三度目のキスをしたらサヨナラ
漁港で恋は芽生えるか?
【3日目・2月17日】

──翌朝。

「久しぶりだね、香水なんて」

洗面所で身支度をしていると、洗面台の三面鏡にパジャマ姿の多華子が映った。

「いい香り……」

多華子は少し寒そうな様子で、つけたての香水が広がる洗面所へ足を踏み入れた。

始まりは勢いよくはじけるシトラス系のトップノート。
それが次第に、少し背伸びをした大人っぽいフローラル系の香りに変わり、柔らかくて甘い残り香がいつまでも続く。
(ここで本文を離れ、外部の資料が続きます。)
(* ===== verification/PageSliceSpec.v ===== *)
(** * Page slices as maps

    The interface of [page_slice.c] on a well-formed slice: a map from page
    offsets to pages ([slice_map]) over a heap of pages.  [page_heap] is a
    concrete heap for the instances at the end. *)
From S2P Require Import Prelude Mm TaggedPtr Allocator PageSlice PageSliceTree PageSliceLinks PageSliceWalk PageSliceGrow PageSliceInsert PageSliceRemove PageSliceShrink PageSliceDestroy.

Section Spec.
Context {A : Type} {HA : Allocator A} {HP : PageHeap A}.
Implicit Types (s : page_slice A).

(** C13 [page_slice_insert_page] always ends.  The zero page and an offset past
    the slice are refused and nothing changes; an offset in use keeps its page
    ([REND_SUCCESS] for the same page, [E_REND_AGAIN] for another); a free one
    gets the page, flagged valid, and no other offset changes; and when the heap
    is empty the map is as before. *)
Theorem slice_insert_spec s pgoff kva fl : slice_ok s -> 0 <= pgoff -> (pinned (new_entry kva fl false) = false -> spare s kva) ->
  exists err s', page_slice_insert_page pgoff kva fl s = Some (err, s') /\ slice_ok s' /\ page_slice_get_size s' = page_slice_get_size s /\ (forall k, (k = kva -> err <> REND_SUCCESS) -> spare s k -> spare s' k) /\
    if (kva =? 0) || (page_slice_page_count s <=? pgoff) then err = - E_IN_PARAM /\ s' = s
    else
      err = - E_REND_NO_MEM /\ (forall o, slice_map s' o = slice_map s o) \/
      match slice_map s pgoff with
      | Some x => err = (if kernel_virtual_address x =? kva then REND_SUCCESS else - E_REND_AGAIN) /\ forall o, slice_map s' o = slice_map s o
      | None => err = REND_SUCCESS /\ mapped_entries s' = u64 (mapped_entries s + 1) /\
          exists b, forall o, slice_map s' o = if o =? pgoff then Some (new_entry kva fl b) else slice_map s o
      end.
Proof. apply slice_insert_effect. Qed.

(** C12 [page_slice_remove_page] always ends.  An offset past the slice or not in
    use is refused and nothing changes; otherwise exactly this offset leaves the
    map, its page is given back unless it is pinned, the heap gains pages only,
    and the tree stays well-formed through the cascade and the shrinking. *)
Theorem slice_remove_spec s pgoff : slice_ok s -> 0 <= pgoff ->
  exists err s', page_slice_remove_page pgoff s = Some (err, s') /\ slice_ok s' /\ page_slice_get_size s' = page_slice_get_size s /\
    if page_slice_page_count s <=? pgoff then err = - E_IN_PARAM /\ s' = s
    else
      match slice_map s pgoff with
      | None => err = - E_REND_NOFOUND /\ s' = s
      | Some x => err = REND_SUCCESS /\ taken s s' pgoff x
      end.
Proof. apply slice_remove_effect. Qed.

(** [page_slice_set_size] to a size that is not zero: a size over the maximum
    is refused and nothing changes; otherwise the offsets from the new page count
    on leave the map with their pages, the others keep theirs. *)
Theorem slice_set_size_spec slice s new : slice_ok s -> 0 < new ->
  exists err s', page_slice_set_size slice new s = Some (err, false, s') /\ slice_ok s' /\
    if PAGE_SLICE_MAX_BYTE_SIZE <? new then err = - E_REND_OVERFLOW /\ s' = s
    else err = REND_SUCCESS /\ page_slice_get_size s' = new /\
      (forall o, slice_map s' o = if o <? PAGE_SLICE_SIZE_TO_PAGE_COUNT new then slice_map s o else None) /\
      owned (heap s') ⊆ owned (heap s) /\
      forall o x, PAGE_SLICE_SIZE_TO_PAGE_COUNT new <= o -> slice_map s o = Some x -> pinned x = false -> kernel_virtual_address x ∉ owned (heap s').
Proof. apply set_size_effect. Qed.

(** C14 [page_slice_destroy] always ends and leaks nothing: every page of the
    tree, every page the slice maps that is not pinned and the slice's header are
    back in the heap, and no page of anybody else is. *)
Theorem slice_destroy_spec slice s : slice_ok s -> exists s', page_slice_destroy slice s = Some s' /\ all_back slice s s' /\ slice ∉ owned (heap s').
Proof. apply destroy_effect. Qed.

(** What was inserted at a free offset is found there, and removing it gives
    the map and the count of pages from before. *)
Theorem slice_insert_remove s pgoff kva fl s1 : slice_ok s -> 0 <= pgoff -> 0 <= mapped_entries s < 2 ^ 64 - 1 -> (pinned (new_entry kva fl false) = false -> spare s kva) ->
  slice_map s pgoff = None -> page_slice_insert_page pgoff kva fl s = Some (REND_SUCCESS, s1) ->
  exists a s2, page_slice_lookup pgoff s1 = Some (Some a) /\ kernel_virtual_address (leaves s1 a) = kva /\
    page_slice_remove_page pgoff s1 = Some (REND_SUCCESS, s2) /\ mapped_entries s2 = mapped_entries s /\ forall o, slice_map s2 o = slice_map s o.
Proof.
  intros S H0 Hm Hsp Hn E. destruct (slice_insert_effect s pgoff kva fl S H0 Hsp) as (err & s' & E1 & S1 & Z1 & _ & R). rewrite E in E1. injection E1 as <- <-.
  destruct (Z.eqb_spec kva 0); [by destruct R|]. destruct (Z.leb_spec (page_slice_page_count s) pgoff) as [|Hlt]; [by destruct R|]. cbn [orb] in R. rewrite Hn in R.
  destruct R as [[[=] _]|(_ & M1 & b & V1)]. rewrite <- (page_count_same s s1 Z1) in Hlt. pose proof (V1 pgoff) as Vp. rewrite Z.eqb_refl in Vp.
  destruct (lookup_effect s1 pgoff S1 H0) as ([a|] & L1 & L2); [|exfalso; destruct L2 as [?|L2]; [lia|congruence]]. destruct L2 as [_ L2]. rewrite L2 in Vp. injection Vp as Vp.
  destruct (slice_remove_effect s1 pgoff S1 H0) as (err & s2 & E2 & _ & _ & R2). rewrite (proj2 (Z.leb_gt _ _) Hlt), L2 in R2. destruct R2 as [-> (T1 & T2 & _)].
  exists a, s2. split_and!; [done|by rewrite Vp|done| |].
  - rewrite T2, M1, u64_small by lia. rewrite (proj2 (Z.ltb_lt 0 _)) by lia. lia.
  - intros o. rewrite T1, V1. destruct (Z.eqb_spec o pgoff) as [->|]; [by rewrite Hn|done].
Qed.
End Spec.

(** ** A heap of pages *)

(** addresses from 4096 on, each handed out once *)
Record page_heap := mk_pages { pages_next : Z; pages_out : gset Z }.
#[export] Instance page_heap_alloc : Allocator page_heap := {
  m_alloc a n :=
    if pages_next a <? 2 ^ 40 then (pages_next a, mk_pages (pages_next a + PAGE_SIZE) (if n =? PAGE_SIZE then {[pages_next a]} ∪ pages_out a else pages_out a))
    else (0, a);
  m_free a p := mk_pages (pages_next a) (pages_out a ∖ {[p]})
}.
Definition pages_ok (a : page_heap) : Prop :=
  4096 <= pages_next a <= 2 ^ 40 /\ pages_next a mod 4096 = 0 /\ forall p, p ∈ pages_out a -> 4096 <= p < pages_next a /\ p mod 4096 = 0.
Lemma page_heap_alloc_ok a p a' : pages_ok a -> m_alloc a PAGE_SIZE = (p, a') ->
  pages_ok a' /\ (p = 0 /\ pages_out a' = pages_out a \/ p <> 0 /\ p ∉ pages_out a /\ pages_out a' = {[p]} ∪ pages_out a).
Proof.
  intros (H1 & H2 & H3). cbn [m_alloc page_heap_alloc]. rewrite Z.eqb_refl. destruct (Z.ltb_spec (pages_next a) (2 ^ 40)); intros [= <- <-]; [|by split; [|left]].
  split; [|right; split_and!; [lia|intros Hi%H3; lia|done]]. unfold pages_ok. cbn [pages_next pages_out]. change PAGE_SIZE with 4096. change (2 ^ 40) with 1099511627776 in *. split_and!; [lia|dlia|dlia|].
  intros p [->%elem_of_singleton|Hp]%elem_of_union; [split; [lia|done]|]. specialize (H3 p Hp). lia.
Qed.
Lemma page_heap_other a n p a' : pages_ok a -> n <> PAGE_SIZE -> m_alloc a n = (p, a') -> pages_ok a' /\ pages_out a' = pages_out a /\ p ∉ pages_out a.
Proof.
  intros (H1 & H2 & H3) Hn. cbn [m_alloc page_heap_alloc]. rewrite (proj2 (Z.eqb_neq n _) Hn). destruct (Z.ltb_spec (pages_next a) (2 ^ 40)); intros [= <- <-]; [|split_and!; [done|done|intros Hi%H3; lia]].
  split; [|split; [done|intros Hi%H3; lia]]. unfold pages_ok. cbn [pages_next pages_out]. change PAGE_SIZE with 4096. change (2 ^ 40) with 1099511627776 in *. split_and!; [lia|dlia|dlia|].
  intros p Hp. specialize (H3 p Hp). lia.
Qed.
#[export] Instance page_heap_pages : PageHeap page_heap.
Proof.
  refine {| heap_ok := pages_ok; owned := pages_out; ph_alloc := page_heap_alloc_ok; ph_other := page_heap_other |}.
  - intros a p (H1 & H2 & H3) Hp. specialize (H3 p Hp). change (2 ^ 40) with 1099511627776 in *. split; [|lia]. left. change (2 ^ 47) with 140737488355328. lia.
  - intros a p q (H1 & H2 & H3) Hp Hq Hn. pose proof (H3 p Hp). pose proof (H3 q Hq). change PAGE_SIZE with 4096. dlia.
  - intros a p (H1 & H2 & H3). split; [|done]. unfold pages_ok. cbn. split_and!; [lia|lia|done|]. intros x [Hx _]%elem_of_difference. by apply H3.
Defined.

(** *** Instances *)

(** one page handed out, a slice of 300 pages *)
Definition slice0 : page_slice page_heap := mk_slice 0 (300 * 4096) 0 (fun _ => 0) (fun _ => pse_zero) (mk_pages 8192 {[4096]}).
Definition slice1 : page_slice page_heap := match page_slice_insert_page 200 4096 0 slice0 with Some (_, s) => s | None => slice0 end.
Lemma slice0_heap : heap_ok (heap slice0).
Proof. change (pages_ok (heap slice0)). split_and!; [done|done|done|]. intros p Hp. change (p ∈ ({[4096]} : gset Z)) in Hp. apply elem_of_singleton in Hp as ->. done. Qed.
Lemma slice0_ok : slice_ok slice0.
Proof. destruct (no_tree_ok slice0 slice0_heap eq_refl) as [O V]. apply (slice_ok_of slice0 0 O); [done|]. intros o. rewrite V. by intros [? ?]. Qed.
Lemma slice0_spare : spare slice0 4096.
Proof. constructor; [change (4096 ∈ ({[4096]} : gset Z)); by apply elem_of_singleton|intros d q Hd; exfalso; change (hof slice0) with 0%nat in Hd; lia|done]. Qed.
Lemma slice1_inserted : exists err, page_slice_insert_page 200 4096 0 slice0 = Some (err, slice1) /\ slice_ok slice1.
Proof.
  destruct (slice_insert_effect slice0 200 4096 0 slice0_ok ltac:(lia) (fun _ => slice0_spare)) as (err & s' & E & S & _).
  exists err. unfold slice1. rewrite E. exact (conj eq_refl S).
Qed.
Lemma slice1_err : (match page_slice_insert_page 200 4096 0 slice0 with Some (e, s) => (e =? REND_SUCCESS) && (mapped_entries s =? 1) | None => false end) = true.
Proof. vm_compute. reflexivity. Qed.
Lemma slice1_success : page_slice_insert_page 200 4096 0 slice0 = Some (REND_SUCCESS, slice1).
Proof.
  destruct slice1_inserted as (err & E & _). pose proof slice1_err as He. rewrite E in He |- *. apply andb_true_iff in He as [He%Z.eqb_eq _]. by rewrite He.
Qed.
Lemma slice1_ok : slice_ok slice1.
Proof. by destruct slice1_inserted as (err & _ & S). Qed.

Lemma slice_insert_witness : slice_ok slice0 /\ exists err s', page_slice_insert_page 200 4096 0 slice0 = Some (err, s') /\ slice_ok s'.
Proof.
  split; [apply slice0_ok|]. destruct (slice_insert_spec slice0 200 4096 0 slice0_ok ltac:(lia) (fun _ => slice0_spare)) as (err & s' & E & S & _). by exists err, s'.
Defined.
Lemma slice_remove_witness : slice_ok slice1 /\ exists err s', page_slice_remove_page 200 slice1 = Some (err, s') /\ slice_ok s'.
Proof. split; [apply slice1_ok|]. destruct (slice_remove_spec slice1 200 slice1_ok ltac:(lia)) as (err & s' & E & S & _). exists err, s'. exact (conj E S). Defined.
Lemma slice_set_size_witness : slice_ok slice1 /\ exists err s', page_slice_set_size 0 4096 slice1 = Some (err, false, s') /\ slice_ok s'.
Proof. split; [apply slice1_ok|]. destruct (slice_set_size_spec 0 slice1 4096 slice1_ok ltac:(lia)) as (err & s' & E & S & _). exists err, s'. exact (conj E S). Defined.
Lemma slice_destroy_witness : slice_ok slice1 /\ exists s', page_slice_destroy 0 slice1 = Some s' /\ all_back 0 slice1 s'.
Proof. split; [apply slice1_ok|]. destruct (slice_destroy_spec 0 slice1 slice1_ok) as (s' & E & B & _). exists s'. exact (conj E B). Defined.
Lemma slice_insert_remove_witness : slice_map slice0 200 = None /\
  exists a s2, page_slice_lookup 200 slice1 = Some (Some a) /\ page_slice_remove_page 200 slice1 = Some (REND_SUCCESS, s2) /\ mapped_entries s2 = 0.
Proof.
  split; [reflexivity|]. destruct (slice_insert_remove slice0 200 4096 0 slice1 slice0_ok ltac:(lia) ltac:(cbn; lia) (fun _ => slice0_spare) eq_refl slice1_success) as (a & s2 & L & _ & R & M & _).
  exists a, s2. exact (conj L (conj R M)).
Defined.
私が何年も愛用しているこの香水をつけるのを、多華子はとても気に入ってくれていた。

一方、多華子の好みは高校の頃から変わらず、みずみずしい柑橘系の香り。

それもまた、いつも元気いっぱいで朗らかな多華子によく似合っていた。

「今からお出かけ?」

「うん。デート」

「えぇっ!?」

「なあに? 私がデートしたらマズいの?」

多華子が慌てて首を横に振った。

「ううん! ただ、そうなんだぁって、驚いただけ」

私たちは鏡越しに目を見合わせて笑った。

こんな風に穏やかに多華子と話をするのは、本当に久しぶりだ。